Salah satu titik balik dalam hidup Abduh adalah kedatangan di Kairo pada tahun 1872 dari
aktivis politik misterius Jamal ud-Din al-Afghani, yang selama tiga benua, berteriak-teriak
untuk regenerasi dunia Islam. Kedua orang menjadi teman yang cepat, dan di bawah
pengaruh Jamal Abduh mulai memperpanjang rentang visi dari Mesir ke seluruh dunia
Islam.


Guru dan Wartawan
Setelah menyelesaikan studinya pada tahun 1877, Abduh menjadi guru baik di Azhar dan
Dar al-Ulum baru (perguruan tinggi). Pada tahun 1880 ia diminta untuk mengedit Al-Waqai
al-Misriyah (Mesir Acara), lembaran resmi. Di bawah redaktur nya menjadi model untuk
sebuah standar baru modern, prosa langsung serta kendaraan untuk menyatakan pendapat
liberal.
Tapi hidup Abduh belum menjadi tenang. Ketika pemberontakan Kolonel Urabi terjadi pada
tahun 1882, Abduh terlibat dan diasingkan. Dia mengambil tempat tinggal di Beirut,
kemudian pergi ke Paris, dimana Jamal ud-Din telah memantapkan dirinya. Bersama-sama
mereka mengedit jurnal berumur pendek tetapi sangat berpengaruh Al-Urwa al-Wuthqa
(Obligasi Terkuat), yang disebut untuk reformasi di rumah dan mengecam kolonialisme di
dunia Islam.
Abduh menghabiskan 1884 dan 1885 perjalanan sebelum mengambil tinggal lagi di Beirut,
di mana ia mulai mengajar dari rumahnya dan ceramah di masjid-masjid. Dia segera
diundang untuk mengajar di sekolah resmi. Pada 1888 Abduh kembali ke tanah airnya,
tempat ia menjadi tokoh nasional.

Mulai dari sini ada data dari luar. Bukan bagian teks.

(** * hephaestus: the DynamoDB query service ([aws/dynamodb.go])

    A shallow embedding of [dynamodbService.Query] and of the filter
    compiler behind it ([buildFilterExpression], [buildSingleCondition]),
    followed by the properties of the design document that concern them.

    The Go code sits on top of the AWS SDK.  Two parts of the SDK are
    visible in what [Query] does and are embedded here as well:

    - package [expression]: the builders are kept as the trees the Go
      calls construct ([name.Equal(value)] is the node [Equal name value]);
      [Builder.Build], which renders a tree into placeholder strings and
      may reject it, stays a parameter of the development;
    - package [dynamodb]: [QueryInput], [QueryOutput] and the
      [QueryPaginator] ([NewQueryPaginator], [HasMorePages], [NextPage]);
      the client's [Query] call, i.e. the backend, stays a parameter: a
      transition on an abstract world, so that replies may depend on
      everything that happened before, the state of the context included. *)

From Stdlib Require Import String Ascii ZArith List Bool Lia DecimalString.
Import ListNotations.
Local Open Scope Z_scope.
Local Open Scope string_scope.

(** ** Go values *)

(** [any]: the dynamic values a caller can put into a condition.  Only
    the nil interface is told apart by the code ([== nil]); the other
    alternatives are a representative set of scalars. *)
Inductive any : Type :=
| anyNil
| anyString (s : string)
| anyInt (n : Z)
| anyBool (b : bool).

Definition isNil (v : any) : bool :=
  match v with anyNil => true | _ => false end.

(** [fmt.Sprint] on one operand. *)
Definition Sprint (v : any) : string :=
  match v with
  | anyNil => "<nil>"
  | anyString s => s
  | anyInt n => NilZero.string_of_int (Z.to_int n)
  | anyBool true => "true"
  | anyBool false => "false"
  end.

(** Go's [error] values met in this file.  The package-level sentinels are
    one constructor each (they are compared by identity); [errorString] is
    a fresh [errors.New] or [fmt.Errorf] value with its message;
    [sdkError] is whatever the SDK reports; the last two are the errors of
    package [context]. *)
Inductive error : Type :=
| DynamoDBErrBuildFilterExpression
| DynamoDBErrBuildUpdateExpression
| DynamoDBErrIndexNotSet
| DynamoDBErrQuery
| DynamoDBErrTableNotSet
| DynamoDBErrUnmarshal
| DynamoDBErrUpdateItem
| DynamoDBErrValueNotSet
| DynamoDBErrPartitionNotSet
| errorString (msg : string)
| sdkError (msg : string)
| contextCanceled
| contextDeadlineExceeded.

(** A Go result [(T, error)] with exactly one side set. *)
Definition result (A : Type) : Type := (error + A)%type.

Definition bind {A B : Type} (r : result A) (k : A -> result B) : result B :=
  match r with
  | inl e => inl e
  | inr a => k a
  end.

Declare Scope result_scope.
Delimit Scope result_scope with result.
Notation "x <- r ;; k" := (bind r (fun x => k))
  (at level 100, r at next level, right associativity) : result_scope.
Local Open Scope result_scope.

(** ** Package [types] of the SDK *)

Module types.

(** The scalar members of the SDK's [AttributeValue] union. *)
Inductive AttributeValue : Type :=
| AttributeValueMemberS (Value : string)
| AttributeValueMemberN (Value : string)
| AttributeValueMemberBOOL (Value : bool)
| AttributeValueMemberNULL (Value : bool).

End types.

(** An item, [map[string]types.AttributeValue], by its entries. *)
Definition Item : Type := list (string * types.AttributeValue).

(** ** Package [expression] of the SDK *)

Module expression.

Inductive OperandBuilder : Type :=
| Name (name : string)
| Value (value : any).

Inductive KeyBuilder : Type :=
| Key (key : string).

Inductive KeyConditionBuilder : Type :=
| KeyEqual (k : KeyBuilder) (v : OperandBuilder)
| KeyAnd (left right : KeyConditionBuilder).

(** [Unset] is the zero value [ConditionBuilder{}]. *)
Inductive ConditionBuilder : Type :=
| Unset
| Equal (l r : OperandBuilder)
| NotEqual (l r : OperandBuilder)
| LessThan (l r : OperandBuilder)
| LessThanEqual (l r : OperandBuilder)
| GreaterThan (l r : OperandBuilder)
| GreaterThanEqual (l r : OperandBuilder)
| Between (op lower upper : OperandBuilder)
| In (op first : OperandBuilder) (others : list OperandBuilder)
| Contains (op : OperandBuilder) (substr : string)
| BeginsWith (op : OperandBuilder) (prefix : string)
| AttributeExists (op : OperandBuilder)
| AttributeNotExists (op : OperandBuilder)
| And (left right : ConditionBuilder)
| Or (left right : ConditionBuilder).

(** [NewBuilder()], [WithKeyCondition], [WithFilter]. *)
Record Builder : Type := mkBuilder {
  keyCondition : option KeyConditionBuilder;
  filter : option ConditionBuilder
}.

Definition NewBuilder : Builder := mkBuilder None None.

Definition WithKeyCondition (b : Builder) (k : KeyConditionBuilder) : Builder :=
  mkBuilder (Some k) (filter b).

Definition WithFilter (b : Builder) (c : ConditionBuilder) : Builder :=
  mkBuilder (keyCondition b) (Some c).

(** What [Build] returns; the accessors [Names()], [Values()],
    [KeyCondition()], [Projection()] and [Filter()] are the fields.
    A nil map or nil string pointer is [None]. *)
Record Expression : Type := mkExpression {
  Names : option (list (string * string));
  Values : option (list (string * types.AttributeValue));
  KeyCondition : option string;
  Projection : option string;
  Filter : option string
}.

End expression.

(** ** The types of [aws/dynamodb.go] *)

Definition defaultLimit : Z := 100.

Definition LogicalOperator : Type := string.
Definition AND : LogicalOperator := "AND".
Definition OR : LogicalOperator := "OR".

Definition WhereOperator : Type := string.
Definition Equal : WhereOperator := "=".
Definition NotEqual : WhereOperator := "!=".
Definition LessThan : WhereOperator := "<".
Definition LessThanEqual : WhereOperator := "<=".
Definition GreaterThan : WhereOperator := ">".
Definition GreaterThanEqual : WhereOperator := ">=".
Definition Between : WhereOperator := "BETWEEN".
Definition In : WhereOperator := "IN".
Definition Contains : WhereOperator := "CONTAINS".
Definition BeginsWith : WhereOperator := "BEGINS_WITH".
Definition AttributeExists : WhereOperator := "EXISTS".
Definition AttributeNotExists : WhereOperator := "NOT_EXISTS".

Record QueryKeyValue : Type := mkQueryKeyValue {
  Key : string;
  Value : any;
  Operator : WhereOperator
}.

Record WhereCondition : Type := mkWhereCondition {
  Field : string;
  condOperator : WhereOperator;
  condValue : any;
  Value2 : any;
  Values : list any
}.

(** [Where] nests itself through the slice [Groups]. *)
#[local] Set Warnings "-register-all".
Inductive Where : Type :=
| mkWhere (Conditions : list WhereCondition)
          (Groups : list Where)
          (whereOperator : LogicalOperator).

Definition Conditions (w : Where) : list WhereCondition :=
  match w with mkWhere cs _ _ => cs end.
Definition Groups (w : Where) : list Where :=
  match w with mkWhere _ gs _ => gs end.
Definition whereOperator (w : Where) : LogicalOperator :=
  match w with mkWhere _ _ op => op end.

(** [Limit] is an [int32]; no arithmetic is done on it.  The pointer
    fields are options. *)
Record QueryOptions : Type := mkQueryOptions {
  Table : string;
  Index : string;
  Limit : Z;
  Cursor : string;
  Partition : option QueryKeyValue;
  Sort : option QueryKeyValue;
  Where' : option Where
}.

(** ** The filter compiler *)

(** [buildSingleCondition]: one [switch] over the operator string. *)
Definition buildSingleCondition (cond : WhereCondition)
  : result expression.ConditionBuilder :=
  let name := expression.Name (Field cond) in
  let op := condOperator cond in
  if op =? Equal then
    inr (expression.Equal name (expression.Value (condValue cond)))
  else if op =? NotEqual then
    inr (expression.NotEqual name (expression.Value (condValue cond)))
  else if op =? LessThan then
    inr (expression.LessThan name (expression.Value (condValue cond)))
  else if op =? LessThanEqual then
    inr (expression.LessThanEqual name (expression.Value (condValue cond)))
  else if op =? GreaterThan then
    inr (expression.GreaterThan name (expression.Value (condValue cond)))
  else if op =? GreaterThanEqual then
    inr (expression.GreaterThanEqual name (expression.Value (condValue cond)))
  else if op =? Between then
    inr (expression.Between name (expression.Value (condValue cond))
                                 (expression.Value (Value2 cond)))
  else if op =? In then
    match Values cond with
    | [] => inl (errorString "IN operator requires non-empty Values slice")
    | first :: rest =>
        let firstValue := expression.Value first in
        let additionalValues := map expression.Value rest in
        inr (expression.In name firstValue additionalValues)
    end
  else if op =? Contains then
    inr (expression.Contains name (Sprint (condValue cond)))
  else if op =? BeginsWith then
    inr (expression.BeginsWith name (Sprint (condValue cond)))
  else if op =? AttributeExists then
    inr (expression.AttributeExists name)
  else if op =? AttributeNotExists then
    inr (expression.AttributeNotExists name)
  else
    inl (errorString ("unsupported operator: " ++ op)).

(** The first loop of [buildFilterExpression]: compile the leaves in
    order and stop at the first error. *)
Fixpoint buildConditions (conds : list WhereCondition)
  : result (list expression.ConditionBuilder) :=
  match conds with
  | [] => inr []
  | condition :: rest =>
      cond <- buildSingleCondition condition ;;
      conds' <- buildConditions rest ;;
      inr (cond :: conds')
  end.

(** [where.Operator == "" || where.Operator == AND]. *)
Definition isAnd (op : LogicalOperator) : bool :=
  (op =? "") || (op =? AND).

(** One step of the combining loop: [result.And(c)] or [result.Or(c)]. *)
Definition combine (op : LogicalOperator)
  (acc c : expression.ConditionBuilder) : expression.ConditionBuilder :=
  if isAnd op then expression.And acc c else expression.Or acc c.

(** The tail of [buildFilterExpression], from [len(conditions) == 0] on. *)
Definition combineAll (op : LogicalOperator)
  (conditions : list expression.ConditionBuilder)
  : result expression.ConditionBuilder :=
  match conditions with
  | [] => inl (errorString "no conditions provided")
  | first :: rest => inr (fold_left (combine op) rest first)
  end.

(** [buildFilterExpression]: leaves first, then the nested groups (the
    inner [fix] is the second loop, recursing into each group), then the
    fold. *)
Fixpoint buildFilterExpression (w : Where)
  : result expression.ConditionBuilder :=
  match w with
  | mkWhere conds groups op =>
      leaves <- buildConditions conds ;;
      nested <-
        (fix buildGroups (gs : list Where)
           : result (list expression.ConditionBuilder) :=
           match gs with
           | [] => inr []
           | nestedGroup :: gs' =>
               nestedCond <- buildFilterExpression nestedGroup ;;
               rest <- buildGroups gs' ;;
               inr (nestedCond :: rest)
           end) groups ;;
      combineAll op (leaves ++ nested)
  end.

(** The second loop on its own, for statements about it. *)
Fixpoint buildGroups (gs : list Where)
  : result (list expression.ConditionBuilder) :=
  match gs with
  | [] => inr []
  | nestedGroup :: gs' =>
      nestedCond <- buildFilterExpression nestedGroup ;;
      rest <- buildGroups gs' ;;
      inr (nestedCond :: rest)
  end.

(** ** Package [dynamodb] of the SDK *)

Module dynamodb.

(** The fields of [QueryInput] that [Query] or the paginator touch.
    [ExclusiveStartKey] is the continuation token of a request: the
    [LastEvaluatedKey] of the page before, nil ([None]) to start at the
    beginning. *)
Record QueryInput : Type := mkQueryInput {
  TableName : option string;
  IndexName : option string;
  ExpressionAttributeNames : option (list (string * string));
  ExpressionAttributeValues : option (list (string * types.AttributeValue));
  KeyConditionExpression : option string;
  ProjectionExpression : option string;
  FilterExpression : option string;
  Limit : option Z;
  ExclusiveStartKey : option Item
}.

Dia segera memasuki peradilan dari "pengadilan asli,"
melayani pertama di provinsi dan kemudian, pada tahun 1890, di Kairo.


Resmi Karir
Pada tahun 1899 khedive menunjuk kepala Abduh mufti (ahli hukum) dari Mesir, dan pada
tahun yang sama ia juga ditunjuk sebagai dewan penasehat legislatif. Nya jabatan sebagai
mufti ditandai oleh liberalisme di interpretasi hukum dan reformasi pengadilan agama.
karir Abduh juga mencapai perbedaan besar dalam advokasi reformasi pendidikan. Pada
1895 Khedive Abbas II menunjuk dia untuk sebuah komisi baru dibentuk dibebankan
dengan mereformasi Azhar terhormat, dan Abduh sehingga mampu melaksanakan
setidaknya sebagian banyak ide-ide liberalnya.
Abduh berusaha untuk menengahi antara ajaran Islam dan budaya Barat. Untuk tujuan ini
ia tak henti-hentinya desak kaum tradisionalis picik di rumah sementara menangkis penulis
Barat yang ia merasa disalahpahami Islam. Setelah kembali ke Mesir, ia menganjurkan
efektivitas pendidikan atas bahwa revolusi dalam regenerasi nasional.


Sastra Output
tulisan-tulisan Abduh memang cukup berat. Di antara buku-buku agama itu perhatian
khusus harus dibuat dari Risalat al-Tauhid (1897; Surat pada [Kesatuan Allah], sebuah
karya meringkas pandangan teologis-Nya); Al-Islam wa-al-Nasraniyah maal-Ilm wa-al-
Madaniyah (1902, Islam dan Kristen dalam Kaitannya dengan Ilmu dan Peradaban), dan Al-
Islam wa al-Raddul ala Muntaqidih (1909; Islam dan Bantahan untuk Kritik Its).
Dalam bidang bahasa dan sastra Abduh menulis komentar-komentar yang luas pada
beberapa karya sastra Arab klasik dan coedited karya 17-volume pada filologi Arab; di
bidang biasa nya Taqrir fi Islah al-Mahakim al-Shariyah (1900; Laporan Reformasi
Pengadilan Shariyah) perlu dicatat.
Paling ambisius karya semua Abduh miliknya Tafsir al-Qur'an al-Hakim (1927-1935; Tafsir
Al-Quran). Proyek besar tidak pernah selesai, tetapi 12 volume yang muncul adalah
ekspresi yang paling penting dari pandangan modernis dari kitab Islam.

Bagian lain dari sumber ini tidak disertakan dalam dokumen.